**Exercise:** In the data below, one line contains "firmware ← lift" and a later one contains "if ((97 <=? n)". Print both, with every line between them, exactly and alone.

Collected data
(** The handle after a status round trip and the traffic of the round trip. *)
Definition polled (o : AillioR1Demo) : AillioR1Demo :=
  match usbhandle o with
  | Some dev =>
      with_usbhandle (Some (usb_read (usb_read dev 64).2 64).2) o
  | None => o
  end.

Definition poll_traffic (o : AillioR1Demo) : list io_event :=
  match usbhandle o with
  | Some _ => round_trip_traffic
  | None => []
  end.

(** The label of a state, given the label held before. *)
Fixpoint lookup_label (st : Z) (table : list (Z * string)) : option string :=
  match table with
  | [] => None
  | (k, l) :: table' => if st =? k then Some l else lookup_label st table'
  end.

Definition label_of (st : Z) (prior : string) : string :=
  default prior (lookup_label st known_labels).

(** The decoder's assignments by documented offset: those up to
    [self.state], and all of them. *)
Definition decoded_head `{Host} (buf : list byte) (o : AillioR1Demo)
  : AillioR1Demo :=
  with_state (nth_byte buf 29)
    (with_drum (PyInt (nth_byte buf 28))
      (with_heater (PyInt (nth_byte buf 27))
        (with_fan (PyInt (nth_byte buf 26))
          (with_dt (round1 (float_at buf 8))
            (with_bt_ror (round1 (float_at buf 4))
              (with_bt (round1 (float_at buf 36)) o)))))).

Definition decoded `{Host} (buf : list byte) (o : AillioR1Demo)
  : AillioR1Demo :=
  with_state_str (label_of (nth_byte buf 29) (state_str o))
    (with_voltage (PyInt (int16_at buf 48))
      (with_fan_rpm (PyInt (int16_at buf 44)) (decoded_head buf o))).

Definition accepted (buf : list byte) : bool :=
  bool_decide (byte_at buf 41 = Some 10).

(** What [_update_status] returns and the object it leaves. *)
Definition poll `{Host} (current_time : float) (o : AillioR1Demo)
  : bool * AillioR1Demo :=
  if too_soon current_time o then (false, o)
  else
    let o1 := polled (with_last_status_update current_time o) in
    match status_buffer o with
    | Some buf =>
        if accepted buf then
          if (length buf <? 46)%nat then (false, decoded_head buf o1)
          else if (length buf <? 50)%nat then
            (false, with_fan_rpm (PyInt (int16_at buf 44)) (decoded_head buf o1))
          else (true, decoded buf o1)
        else (false, o1)
    | None => (false, o1)
    end.

Definition poll_wire (current_time : float) (o : AillioR1Demo)
  : list io_event :=
  if too_soon current_time o then [] else poll_traffic o.



(** The drum command for a value. *)
Definition drum_command (value : Z) : command := [0x32; 0x01; value; 0x00].

(** ** The rest of the class: connecting, disconnecting, accessors *)

Definition AILLIO_CMD_INFO1 : command := [0x30; 0x02].
Definition AILLIO_CMD_INFO2 : command := [0x89; 0x01].
Definition AILLIO_CONFIGURATION : Z := 0x1.

(** A device that [usb.core.find] returns, as [connect] sees it: the outcome
    of each call [connect] makes on it, and the reads of its endpoint.
    [inl e] is a call that raises; [connect] catches every exception alike
    and only logs it. For [get_active_configuration] the value is [None] or
    the [bConfigurationValue] of the configuration. *)
Record found_device := {
  is_kernel_driver_active : exn + bool;
  detach_kernel_driver : exn + unit;
  get_active_configuration : exn + option Z;
  set_configuration : exn + unit;
  claim_interface : exn + unit;
  endpoint_reads : usb_device
}.

(** What the two calls of [usb.core.find] give: for the primary product id
    and for the revision 3 one. *)
Record usb_bus := {
  find_primary : exn + option found_device;
  find_rev3 : exn + option found_device
}.

(** [unpack('>I', bs)[0]]: big-endian on every host. *)
Definition unpack_I_be (bs : list byte) : exn + Z :=
  if (length bs =? 4)%nat
  then inr (le_uint (reverse bs))
  else inl StructError.

(** [connect], lines 92-106: the search. The result of each [find] is
    assigned to [self.usbhandle], also when it is [None]. *)
Definition connect_find (bus : usb_bus) : M (option found_device) :=
  d ← lift (find_primary bus);
  assign (with_usbhandle (endpoint_reads <$> d));;
  match d with
  | None =>
      d ← lift (find_rev3 bus);
      assign (with_usbhandle (endpoint_reads <$> d));;
      mret d
  | Some _ => mret d
  end.

(** [connect], lines 110-131: kernel driver, configuration, claim.
    [Some false] is [return False]; [None] goes on. *)
Definition connect_open (d : found_device) : M (option bool) :=
  active ← lift (is_kernel_driver_active d);
  (if active : bool
   then try_except (lift (detach_kernel_driver d)) (λ _, mret tt)
   else mret tt);;
  r ← try_except
        (config ← lift (get_active_configuration d);
         match config with
         | Some v =>
             if negb (v =? AILLIO_CONFIGURATION)
             then lift (set_configuration d);; mret None
             else mret None
         | None => mret None
         end)
        (λ _, mret (Some false));
  match r with
  | Some b => mret (Some b)
  | None =>
      try_except (lift (claim_interface d);; mret None)
        (λ _, mret (Some false))
  end.

(** [connect], lines 133-146: the two info requests. The serial number and
    the firmware version are only logged. *)
Definition connect_info `{Host} : M unit :=
  _send_command AILLIO_CMD_INFO1;;
  reply ← _read_reply 32;
  (if truthy reply then
     sn ← lift (unpack_h (slice (default [] reply) 0 2));
     firmware ← lift (unpack_h (slice (default [] reply) 24 26));
     mret tt
   else mret tt);;
  _send_command AILLIO_CMD_INFO2;;
  reply ← _read_reply 36;
  if truthy reply then
    n ← lift (unpack_I_be (slice (default [] reply) 27 31));
    assign (with_roast_number n)
  else mret tt.

Definition connect `{Host} (bus : usb_bus) : M bool :=
  try_except
    (d ← connect_find bus;
     match d with
     | None => mret false
     | Some d =>
         r ← connect_open d;
         match r with
         | Some b => mret b
         | None => connect_info;; mret true
         end
     end)
    (λ _, mret false).

(** [disconnect]: releasing and disposing may raise, which is ignored. *)
Definition disconnect : M unit :=
  o ← get_self;
  match usbhandle o with
  | Some _ => assign (with_usbhandle None)
  | None => mret tt
  end.

(** [str.upper] on ASCII text. *)
Definition upper_ascii (c : Ascii.ascii) : Ascii.ascii :=
  let n := Ascii.nat_of_ascii c in
  if ((97 <=? n) && (n <=? 122))%nat then Ascii.ascii_of_nat (n - 32) else c.

Fixpoint py_upper (s : string) : string :=
  match s with
  | EmptyString => EmptyString
  | String c s' => String (upper_ascii c) (py_upper s')
  end.

Definition get_bt (o : AillioR1Demo) : float := bt o.
Definition get_dt (o : AillioR1Demo) : float := dt o.
Definition get_heater (o : AillioR1Demo) : pynum := heater o.
Definition get_fan (o : AillioR1Demo) : pynum := fan o.
Definition get_drum (o : AillioR1Demo) : pynum := drum o.
Definition get_state_string (o : AillioR1Demo) : string :=
  py_upper (state_str o).

(** ** Sequences of calls *)

(** Ticks at the given times, one after the other. *)
Fixpoint ticks `{Host} (times : list float) (w : world) : world :=
  match times with
  | [] => w
  | t :: times' => ticks times' (after (update_readings t) w)
  end.

(** Calls one after the other. *)
Fixpoint performs `{Host} (calls : list call) (w : world) : world :=
  match calls with
  | [] => w
  | c :: calls' => performs calls' (perform c w)
  end.

Definition is_setter (c : call) : bool :=
  match c with
  | UpdateReadings _ => false
  | _ => true
  end.

(** The commands written to the device other than the two status
    requests, in the order of the writes. *)
Definition is_status_command (cmd : command) : bool :=
  bool_decide (cmd = AILLIO_CMD_STATUS1 ∨ cmd = AILLIO_CMD_STATUS2).

Definition commands_sent (traffic : list io_event) : list command :=
  omap (λ ev, match ev with
              | UsbWrite _ cmd =>
                  if is_status_command cmd then None else Some cmd
              | _ => None
              end) traffic.

(** The increments less the decrements among the queued commands. *)
Definition net_steps (incr decr : command) (queue : list command) : Z :=
  foldr (λ cmd n, (if bool_decide (cmd = incr) then 1
                   else if bool_decide (cmd = decr) then -1 else 0) + n)
    0 queue.

(** The held value less the steps still queued: the value the device is at
    if it has followed every command sent so far. *)
Definition balance (held : AillioR1Demo → pynum) (incr decr : command)
    (o : AillioR1Demo) : option Z :=
  match py_int (held o) with
  | inr z => Some (z - net_steps incr decr (command_queue o))
  | inl _ => None
  end.

(** The commands the setters enqueue. *)
Definition setter_command (cmd : command) : Prop :=
  cmd ∈ [AILLIO_CMD_HEATER_INCR; AILLIO_CMD_HEATER_DECR;
         AILLIO_CMD_FAN_INCR; AILLIO_CMD_FAN_DECR]
  ∨ ∃ v, 1 ≤ v ≤ 9 ∧ cmd = drum_command v.

(** The labels [get_state_string] can show. *)
Definition shown_labels : list string :=
  ["OFF"; "PRE-HEATING"; "CHARGE"; "ROASTING"; "COOLING"; "SHUTDOWN"]%string.

(** What a setter leaves alone: everything but the three setpoints and the
    queue. *)
Definition setter_frame (o o' : AillioR1Demo) : Prop :=
  usbhandle o' = usbhandle o ∧ bt o' = bt o ∧ dt o' = dt o ∧
  bt_ror o' = bt_ror o ∧ fan_rpm o' = fan_rpm o ∧ voltage o' = voltage o ∧
  state o' = state o ∧ state_str o' = state_str o ∧
  roast_number o' = roast_number o ∧
  last_status_update o' = last_status_update o ∧
  status_update_interval o' = status_update_interval o.

(** A setpoint that holds an integer which fits a byte. *)
Definition byte_valued (x : pynum) : Prop :=
  ∃ z, py_eqZ x z = true ∧ 0 ≤ z ≤ 255.

(** ** Vocabulary for connecting *)

(** The device [connect] settles on: the primary one if it is found, else
    the revision 3 one. *)
Definition chosen (bus : usb_bus) (d : found_device) : Prop :=
  find_primary bus = inr (Some d) ∨
  (find_primary bus = inr None ∧ find_rev3 bus = inr (Some d)).

(** The device lets itself be opened: the kernel driver query does not
    raise, the active configuration can be read and, when it is not
    configuration 1, be set, and the interface can be claimed. *)
Definition opens (d : found_device) : bool :=
  match is_kernel_driver_active d, get_active_configuration d,
        claim_interface d with
  | inr _, inr config, inr _ =>
      match config with
      | Some v =>
          if v =? AILLIO_CONFIGURATION then true
          else match set_configuration d with
               | inr _ => true
               | inl _ => false
               end
      | None => true
      end
  | _, _, _ => false
  end.

(** The two info replies of a handle, and the handle after both reads. *)
Definition info_reply1 (dev : usb_device) : option (list byte) :=
  (usb_read dev 32).1.
Definition info_reply2 (dev : usb_device) : option (list byte) :=
  (usb_read (usb_read dev 32).2 36).1.
Definition after_info (dev : usb_device) : usb_device :=
  (usb_read (usb_read dev 32).2 36).2.

Definition info_traffic : list io_event :=
  [UsbWrite AILLIO_ENDPOINT_WR AILLIO_CMD_INFO1;
   UsbRead AILLIO_ENDPOINT_RD 32;
   UsbWrite AILLIO_ENDPOINT_WR AILLIO_CMD_INFO2;
   UsbRead AILLIO_ENDPOINT_RD 36].

(** The big-endian unsigned 32-bit number at an offset of a reply. *)
Definition be_uint32_at (reply : list byte) (i : nat) : Z :=
  nth_byte reply i * 2 ^ 24 + nth_byte reply (i + 1) * 2 ^ 16
  + nth_byte reply (i + 2) * 2 ^ 8 + nth_byte reply (i + 3).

**Task answer:**
     firmware ← lift (unpack_h (slice (default [] reply) 24 26));
     mret tt
   else mret tt);;
  _send_command AILLIO_CMD_INFO2;;
  reply ← _read_reply 36;
  if truthy reply then
    n ← lift (unpack_I_be (slice (default [] reply) 27 31));
    assign (with_roast_number n)
  else mret tt.

Definition connect `{Host} (bus : usb_bus) : M bool :=
  try_except
    (d ← connect_find bus;
     match d with
     | None => mret false
     | Some d =>
         r ← connect_open d;
         match r with
         | Some b => mret b
         | None => connect_info;; mret true
         end
     end)
    (λ _, mret false).

(** [disconnect]: releasing and disposing may raise, which is ignored. *)
Definition disconnect : M unit :=
  o ← get_self;
  match usbhandle o with
  | Some _ => assign (with_usbhandle None)
  | None => mret tt
  end.

(** [str.upper] on ASCII text. *)
Definition upper_ascii (c : Ascii.ascii) : Ascii.ascii :=
  let n := Ascii.nat_of_ascii c in
  if ((97 <=? n) && (n <=? 122))%nat then Ascii.ascii_of_nat (n - 32) else c.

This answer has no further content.